Halloween in Vancouver, land of semi-legal marijuana and ... well, I'm not sure what else, but that's pretty good on its own, plus an all-night exploitation festival featuring serious classics like LADY TERMINATOR and POOR PRETTY EDDIE. They'll even serve you breakfast if you can make it all the way to morning. Anybody got a train schedule handy?
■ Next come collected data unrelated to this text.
(** The transaction: all of it, or nothing. *)
Lemma permission_batch_spec workspaceId actorUserId memberId type resourceId p audit d (Hu : keys_unique membership_key (ct_memberships d)) :
  let out := permission_batch workspaceId actorUserId memberId type resourceId p audit d in
  (is_ok out.1 = false /\ out.2 = d) \/
  (out.1 = Ok tt /\ grant_authorized workspaceId actorUserId memberId type resourceId d = true /\
   ct_grants out.2 = (List.filter (fun g => negb (grant_on workspaceId memberId type resourceId g)) (ct_grants d) ++
     map (GrantRow workspaceId memberId) (stored_grants type resourceId p))%list /\
   ct_memberships out.2 = ct_memberships d /\ ct_audits out.2 = (ct_audits d ++ [audit])%list).
Proof.
  intros out. unfold out, permission_batch.
  destruct (grant_authorized workspaceId actorUserId memberId type resourceId d) eqn:Ea.
  - assert (Hn : count_if (fun m => member_is workspaceId memberId m && bool_decide (mb_role m = member) && joined m && true) (ct_memberships d) = 1).
    { unfold grant_authorized in Ea. apply andb_true_iff in Ea as [Ea _]. apply andb_true_iff in Ea as [_ Ea].
      apply existsb_exists_elem in Ea as (m & Hm & E). apply andb_true_iff in E as [E E3]. apply andb_true_iff in E as [E1 E2].
      apply member_is_true in E1 as [F1 F2].
      pose proof (count_if_key membership_key (workspaceId, memberId) (fun m => bool_decide (mb_role m = member) && joined m) (ct_memberships d) Hu) as Hk.
      assert (Hf : find_key membership_key (workspaceId, memberId) (ct_memberships d) = Some m) by (apply find_key_unique; [done | done | unfold membership_key; congruence]).
      rewrite Hf, E2, E3 in Hk. etransitivity; [|exact Hk]. apply count_if_ext. intros x. rewrite andb_true_r, <- andb_assoc. f_equal. unfold key_is, membership_key, member_is.
      rewrite !string_eqb_decide, <- bool_decide_and. apply bool_decide_ext. split; [intros [-> ->]; done | by intros [= -> ->]]. }
    rewrite Hn. unfold delete_where. destruct (foldl _ _ _) as [rows|e] eqn:Ef; [right | by left].
    apply insert_all in Ef. change (negb (1 =? 1)) with false. subst rows. split_and!; try done. cbn. f_equal. apply List.filter_ext. intros g. by rewrite andb_true_r.
  - left. assert (Hn : count_if (fun m => member_is workspaceId memberId m && bool_decide (mb_role m = member) && joined m && false) (ct_memberships d) = 0).
    { apply (count_if_zero membership_key). intros x _. apply andb_false_r. }
    rewrite Hn. unfold delete_where.
    match goal with |- context [foldl ?f ?z ?l] => replace (foldl f z l) with (Ok (A := list grant_row) (List.filter (fun g => negb (grant_on workspaceId memberId type resourceId g && false)) (ct_grants d))) end.
    + change (negb (0 =? 1)) with true. cbn [fst snd]. split; [done|]. unfold audit_statement. change (true && negb (0 =? 1)) with true.
      assert (Hk : List.filter (fun g => negb (grant_on workspaceId memberId type resourceId g && false)) (ct_grants d) = ct_grants d).
      { induction (ct_grants d) as [|g l IH]; [done|]. cbn. by rewrite andb_false_r, IH. }
      cbn. rewrite Hk. by destruct d.
    + by destruct p.
Qed.
(* ===== verification/Invitations.v ===== *)
(** * Invitations: joining a workspace

    [apps/web/src/lib/server/workspace-invitations.ts].  An administrator invites an address; the
    link carries a random token of which only a keyed digest is stored.  Whoever opens the link
    joins, with an account he has or with a new one.  Accounts and invitations are tables of the
    control database of their own here; [meanwhile] is what others do to any of them between an
    action's reads and its transaction. *)

From Stdlib Require Import ZArith Lia Bool String Ascii List.
From stdpp Require Import base tactics list strings relations.
From S2P Require Import Prelude.
From S2P Require Import Js.
From S2P Require Import Sql.
From S2P Require Import Base64Url.
From S2P Require Import Crypto.
From S2P Require Import CheckPersistence.
From S2P Require Import Authz.
From S2P Require Import ControlPlane.
From S2P Require Import AuditLog.
From S2P Require Import SoftDelete.
From S2P Require Import WorkspaceAccess.
Open Scope string_scope.
Open Scope Z_scope.

(** ** Tables *)

(** A row of [workspace_invitations]. *)
Record invitation_row := Invitation {
  iv_id : string;
  iv_workspace : string;
  iv_email : string;
  iv_role : WorkspaceRole;
  iv_digest : list byte;
  iv_expires : Z;
  iv_accepted : option Z;
  iv_revoked : option Z;
  iv_created : Z;
}.
(** A row of [user] and one of [account] with provider 'credential'. *)
Record user_row := UserRow { us_id : string; us_name : string; us_email : string; us_verified : bool }.
Record account_row := AccountRow { an_id : string; an_user : string; an_password : string }.
#[export] Instance invitation_row_eq_dec : EqDecision invitation_row. Proof. solve_decision. Defined.

Record access_db := AccessDb {
  ax_control : control_tables;
  ax_invitations : list invitation_row;
  ax_users : list user_row;
  ax_accounts : list account_row;
}.
Definition with_access (d : control_tables) (s : access_db) : access_db := AccessDb d (ax_invitations s) (ax_users s) (ax_accounts s).
Definition with_invitations (rows : list invitation_row) (s : access_db) : access_db := AccessDb (ax_control s) rows (ax_users s) (ax_accounts s).
(** The values of a form that the worker is to put into the request, with these secret headers:
    the body and the payload when they are marked secret and not empty.  A secret payload of more
    than 4096 bytes is refused by the worker. *)
Definition entered_secrets (input : CreateServiceMonitorInput) (headers : list (string * string)) : res ResolvedCheckSecrets :=
  let body_secret := mi_requestBodyIsSecret input && negb (String.eqb (mi_requestBody input) "") in
  let payload_secret := mi_tcpPayloadIsSecret input && negb (String.eqb (mi_tcpPayload input) "") in
  throw_if payload_secret && (4096 <? slen (mi_tcpPayload input)) as "secret_payload_too_large" in
  Ok (Resolved headers (if body_secret then Some (mi_requestBody input) else None)
    (if payload_secret then Some (encode_utf8 (mi_tcpPayload input)) else None)).
Section Resolve.
Context (input : CreateServiceMonitorInput) (workspaceId key : string) (secret : list (string * string)) (inserts : list CheckSecretInsert)
  (hs : list (string * string)) (db : list SecretRow) (row : CheckConfigRow).
Let values := secret_values input secret.
Let refs := map (fun s => (ci_name s, ci_id s)) inserts.
Let body_secret := mi_requestBodyIsSecret input && negb (String.eqb (mi_requestBody input) "").
Let payload_secret := mi_tcpPayloadIsSecret input && negb (String.eqb (mi_tcpPayload input) "").
Hypothesis Hsecret : NoDup (map fst secret).
Hypothesis Hopens : Forall2 (opens workspaceId key) values inserts.
Hypothesis Hids : NoDup (map ci_id inserts).
Hypothesis Hhs : Forall2 (fun kv h => h.1 = kv.1 /\ obj_get ("header:" ++ kv.1) refs = Some h.2) secret hs.
Let r := SecretRefs hs (obj_get "body" refs) (obj_get "tcpPayload" refs).

Lemma names_distinct : NoDup (map fst values). Proof using Hsecret. by apply secret_names. Qed.
Lemma resolve_ids id : id ∈ referencedIds r <-> id ∈ map ci_id inserts.
Proof using Hsecret Hopens Hhs.
  pose proof (refs_get workspaceId key values inserts names_distinct Hopens) as Hget. fold refs in Hget.
  unfold referencedIds. rewrite (proj2 (dedup_from_spec _ []) id). cbn [r sr_headers sr_body sr_tcpPayload]. rewrite !elem_of_app. split.
  - assert (Hin : forall k, obj_get k refs = Some id -> id ∈ map ci_id inserts).
    { intros k H. apply Hget in H as (s & Hs & _ & <-). by apply (list_elem_of_fmap_2 ci_id). }
    assert (Hopt : forall k, id ∈ option_list (obj_get k refs) -> id ∈ map ci_id inserts).
    { intros k H. destruct (obj_get k refs) as [x|] eqn:E; [|by apply elem_of_nil in H]. apply list_elem_of_singleton in H as ->. eauto. }
    intros [[H|[H|H]] _]; [|eauto|eauto]. apply list_elem_of_fmap in H as (h & -> & Hh). apply list_elem_of_lookup in Hh as [i Hi].
    destruct (Forall2_lookup_r _ _ _ _ _ Hhs Hi) as (kv & _ & _ & E). eauto.
  - intros H. split; [|apply not_elem_of_nil]. apply list_elem_of_fmap in H as (s & -> & Hs).
    assert (Hg : obj_get (ci_name s) refs = Some (ci_id s)) by (apply Hget; by exists s).
    destruct (insert_value workspaceId key values inserts Hopens s Hs) as (e & He & En & _). apply (list_elem_of_fmap_2 fst) in He.
    rewrite <- En in He. apply value_names in He as [(kv & Hkv & E)|[[E _]|[E _]]]; rewrite E in Hg.
    + left. apply list_elem_of_lookup in Hkv as [i Hi]. destruct (Forall2_lookup_l _ _ _ _ _ Hhs Hi) as (h & Hh & _ & Eh).
      apply list_elem_of_lookup_2 in Hh. assert (ci_id s = h.2) as -> by congruence. by apply (list_elem_of_fmap_2 snd).
    + right. left. rewrite Hg. by left.
    + right. right. rewrite Hg. by left.
Qed.

Hypothesis Hkeys : NoDup (map se_id db).
Hypothesis Hstored : forall s, s ∈ inserts -> MkSecret (ci_id s) workspaceId (ci_wrappedValue s) (ci_nonce s) ∈ db.
Hypothesis Hrow : cc_workspace_id row = workspaceId.
(** A value under its reference, when the form has it. *)
Lemma optional_resolves plaintext (has : bool) name value :
  (forall e s, e ∈ values -> s ∈ inserts -> opens workspaceId key e s -> obj_get (ci_id s) plaintext = Some e.2) ->
  (has = true -> (name, value) ∈ values) -> (name ∈ map fst values -> has = true) ->
  optional_value plaintext (obj_get name refs) = Ok (if has then Some value else None).
Proof using Hsecret Hopens.
  intros Hplain H1 H2. destruct has.
  - destruct (value_opens workspaceId key values inserts names_distinct Hopens (name, value) (H1 eq_refl)) as (s & Hs & Ho & Hg).
    fold refs in Hg. cbn [fst] in Hg. rewrite Hg. cbn [optional_value]. unfold secret_value. by rewrite (Hplain _ s (H1 eq_refl) Hs Ho).
  - destruct (obj_get name refs) as [id|] eqn:E; [|done]. exfalso. apply (refs_get workspaceId key values inserts names_distinct Hopens) in E as (s & Hs & En & _).
    destruct (insert_value workspaceId key values inserts Hopens s Hs) as (e & He & Ee & _). enough (false = true) by done. apply H2.
    apply (list_elem_of_fmap_2 fst) in He. rewrite <- En, Ee. exact He.
Qed.
Lemma headers_resolve plaintext :
  (forall e s, e ∈ values -> s ∈ inserts -> opens workspaceId key e s -> obj_get (ci_id s) plaintext = Some e.2) ->
  mapM_res (header_value plaintext) hs = Ok secret.
Proof using Hsecret Hopens Hhs.
  intros Hplain. apply mapM_res_ok. assert (Hval : forall kv, kv ∈ secret -> exists id, obj_get ("header:" ++ kv.1) refs = Some id /\ obj_get id plaintext = Some kv.2).
  { intros kv Hkv. assert (He : ("header:" ++ kv.1, kv.2) ∈ values).
    { unfold values, secret_values. apply elem_of_app. left. by apply (list_elem_of_fmap_2 (fun kv => ("header:" ++ kv.1, kv.2))). }
    destruct (value_opens workspaceId key values inserts names_distinct Hopens _ He) as (s & Hs & Ho & Hg). exists (ci_id s). split; [exact Hg | by apply (Hplain _ s He Hs Ho)]. }
  revert Hhs Hval. clear. induction 1 as [|kv h l l' [E1 E2] _ IH]; intros Hval; constructor.
  - destruct (Hval kv ltac:(by left)) as (id & Hid & Hp). unfold header_value, secret_value. assert (h.2 = id) as -> by congruence. rewrite Hp. cbn. rewrite E1. by destruct kv.
  - apply IH. intros x Hx. apply Hval. by right.
Qed.
Lemma resolve_values : parseCheckSecretReferences (cc_secret_refs_json row) = Ok r ->
  resolveCheckSecrets db row key = entered_secrets input secret.
Proof using Hsecret Hopens Hids Hhs Hkeys Hstored Hrow.
  intros Hparse. unfold resolveCheckSecrets. rewrite Hparse. cbn [rbind]. cbv zeta.
  destruct (stored_plaintext workspaceId key values inserts Hopens db Hids Hkeys Hstored row (referencedIds r) Hrow) as (Hlen & plaintext & Hp & Hplain);
    [by apply dedup_from_spec | exact resolve_ids|].
  destruct (Nat.eqb_spec (length (referencedIds r)) 0) as [E0|_].
  - assert (Hi : inserts = []).
    { apply length_zero_iff_nil in E0. assert (Hno : forall id, id ∉ map ci_id inserts) by (intros id Hin; apply resolve_ids in Hin; rewrite E0 in Hin; by apply elem_of_nil in Hin).
      clear -Hno. destruct inserts as [|s l]; [done|]. destruct (Hno (ci_id s)). by left. }
    assert (Hv : values = []) by (pose proof (Forall2_length _ _ _ Hopens) as Hl; rewrite Hi in Hl; by destruct values).
    unfold values, secret_values in Hv. apply app_eq_nil in Hv as [Hv1 Hv]. apply app_eq_nil in Hv as [Hv2 Hv3].
    fold body_secret in Hv2. fold payload_secret in Hv3. assert (secret = []) as -> by (by destruct secret). unfold entered_secrets. fold body_secret payload_secret. destruct body_secret, payload_secret; done.
  - rewrite Hlen, Nat.eqb_refl. cbn [negb]. rewrite Hp. cbn [rbind r sr_headers sr_body sr_tcpPayload]. rewrite (headers_resolve plaintext Hplain). cbn [rbind].
    assert (Hopt : forall (b : bool) (name v k : string), k = name -> b = true -> (k, v) ∈ (if b then [(name, v)] else [])) by (intros b name v k -> ->; by left).
    rewrite (optional_resolves plaintext body_secret "body" (mi_requestBody input) Hplain); cycle 1.
    { intros Hb. unfold values, secret_values. rewrite !elem_of_app. right. left. by apply Hopt. }
    { intros Hin. apply value_names in Hin as [(kv & _ & E)|[[_ E]|[E _]]]; done. }
    rewrite (optional_resolves plaintext payload_secret "tcpPayload" (mi_tcpPayload input) Hplain); cycle 1.
    { intros Hb. unfold values, secret_values. rewrite !elem_of_app. right. right. by apply Hopt. }
    { intros Hin. apply value_names in Hin as [(kv & _ & E)|[[E _]|[_ E]]]; done. }
    unfold entered_secrets. fold body_secret payload_secret. cbn [rbind]. destruct payload_secret; cbn [fmap option_fmap option_map andb]; [|done]. by rewrite blen_encode_utf8.
Qed.
End Resolve.

(** Secrets reach the check they were entered for.  When the rows the compiler made are stored in
    the workspace, whatever else is in the table, the worker that reads the stored references
    resolves them to exactly the secret headers, body and payload of the form, unless it finds the
    payload too large ([entered_secrets]); with another workspace or another key it would not open them at all ([resolveCheckSecrets_scoped]). *)
Lemma wrapped_secrets_resolve input workspaceId key c db row
  (Hc : compileServiceConfig uuid random input workspaceId key = Ok c)
  (Hkeys : keys_unique se_id db)
  (Hstored : forall s, s ∈ cf_secrets c -> MkSecret (ci_id s) workspaceId (ci_wrappedValue s) (ci_nonce s) ∈ db)
  (Hrow : cc_workspace_id row = workspaceId) (Hrefs : cc_secret_refs_json row = json_stringify (stored_references (cf_secretRefs c))) :
  exists headers, parseHeaderLines (mi_secretRequestHeaders input) = Ok headers /\
    resolveCheckSecrets db row key = entered_secrets input headers.
Proof using random_length uuid_fresh WL.
  destruct (compile_parts input workspaceId key c Hc) as (degraded & down & public & secret & references & P).
  pose proof (cp_secret _ _ _ _ _ _ _ _ _ P) as Hsec. destruct (parseHeaderLines_ok _ _ Hsec) as (Hsend & Hlow & Hlen).
  exists secret. split; [done|]. pose proof (cp_wrapped _ _ _ _ _ _ _ _ _ P) as Hw. unfold wrapSecrets in Hw. apply rbind_ok in Hw as (inserts & Hw & [= Er Ei]). subst inserts.
  destruct (wrap_entries_spec _ _ _ _ _ Hw) as [Hopens _]. pose proof (wrapped_ids _ _ _ _ Hw) as Hids.
  pose proof (secret_names input secret (names_unique_keys _ Hlow)) as Hnames. rename P into Hparts.
  set (values := secret_values input secret) in *. set (inserts := cf_secrets c) in *.
  pose proof (value_opens workspaceId key values inserts Hnames Hopens) as Hval. rewrite Er in Hval.
  pose proof (refs_get workspaceId key values inserts Hnames Hopens) as Hget. rewrite Er in Hget.
  destruct (header_references_ok references secret []) as (hs & Ehs & Hhs).
  { intros kv Hkv. destruct (Hval ("header:" ++ kv.1, kv.2)) as (s & _ & (_ & Hl & _) & Hg); [unfold values, secret_values; apply elem_of_app; left;
      apply (list_elem_of_fmap_2 (fun kv => ("header:" ++ kv.1, kv.2)) secret kv Hkv)|].
    exists (ci_id s). split; [done|]. intros E. rewrite E in Hl. change (slen "") with 0 in Hl. lia. }
  { eapply Forall_impl; [exact Hsend|]. by intros kv (_ & _ & ? & _). }
  { done. }
  destruct (cp_references _ _ _ _ _ _ _ _ _ Hparts) as (hs' & Ehs' & Erefs). rewrite Ehs in Ehs'. injection Ehs' as <-. cbn [app] in *.
  assert (Hhn : map fst hs = map fst secret) by (clear -Hhs; induction Hhs as [|kv h l l' [E _] _ IH]; [done | cbn; by rewrite E, IH]).
  assert (Hlown : lower_names hs = lower_names secret) by (unfold lower_names; by rewrite <- !(map_map fst to_lower), Hhn).
  assert (Hbad : forall k, secret_id_bad (obj_get k references) = false).
  { intros k. destruct (obj_get k references) as [id|] eqn:E; [|done]. apply Hget in E as (s & Hs & _ & <-).
    destruct (insert_value workspaceId key values inserts Hopens s Hs) as (e & _ & _ & Hl & _). unfold secret_id_bad. rewrite (proj2 (Z.eqb_neq _ _)), (proj2 (Z.ltb_ge _ _)) by lia. done. }
  assert (Hparse : parseCheckSecretReferences (cc_secret_refs_json row) = Ok (cf_secretRefs c)).
  { rewrite Hrefs. apply stored_references_parse; rewrite Erefs; cbn [sr_headers sr_body sr_tcpPayload]; try apply Hbad.
    - apply Forall_forall. intros h Hh. apply list_elem_of_lookup in Hh as [i Hi]. destruct (Forall2_lookup_r _ _ _ _ _ Hhs Hi) as (kv & Hkv & E & _).
      apply list_elem_of_lookup_2 in Hkv. rewrite Forall_forall in Hsend. destruct (Hsend kv Hkv) as (F1 & _ & F2 & _). by rewrite E.
    - by rewrite Hlown.
    - by rewrite <- (length_map fst hs), Hhn, length_map. }
  rewrite Erefs, <- Er in Hparse. rewrite <- Er in Hhs.
  by apply (resolve_values input workspaceId key secret inserts hs db row (names_unique_keys _ Hlow) Hopens Hids Hhs Hkeys Hstored Hrow).
Qed.
End Runs.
And now your lesson for today ...

THE DEVIL'S HAND

Here’s an unobtrusive bit of hackwork from the director of The Ghost of Dragstrip Hollow and the man responsible for siring Alan Alda. The Devil’s Hand examines what happens when a man foolishly follows his dreams into a world of voodoo and the occult. He finds himself in thrall to the redundantly named “Gamba, the Devil God of Evil,” tossing aside his faithful brunette fiancĂ©e for a gorgeous blonde enchantress. As the protagonist Rick, Robert Alda is dull and ineffectual, making it hard to believe that a witch with supernatural powers would choose him to seduce out of all the men of the world. He’s a willing pigeon, however, smugly enjoying his sudden success with gambling and the stock market, not to mention his overwhelming desire for his evil paramour (perfunctorily played by Linda Christian). The Devil’s Hand starts off nicely enough with a series of eerie events that quickly get explained away as mere “magic,” and gets more tiresome from there. Judicious editing might have turned this into a decent Twilight Zone episode, but seventy uninvolving minutes are used, padded with stock footage that appears to be from the 1930s. Neil Hamilton (aka “Commissioner Gordon” from the Batman TV series) co-stars as the “High Executioner,” whose specialty doll shop is a front for a Satanic chapel decked out with mannequins, torches and an ever-present bongo player. Good girl Ariadne Welter was a regular in Mexican cinema (debuting in Luis Bunuel’s Ensayo de un Crimen), and had a role in the confounding gore oddity The Brainiac the same year as this, her only American feature. The best thing about The Devil’s Hand is undoubtedly the sleazy bump-n-grind rock instrumental that accompanies the opening credits, as well as a brief scene in which Alda angrily tells Christian to turn the damn noise down, proving that he not only has bad judgment, but also bad taste.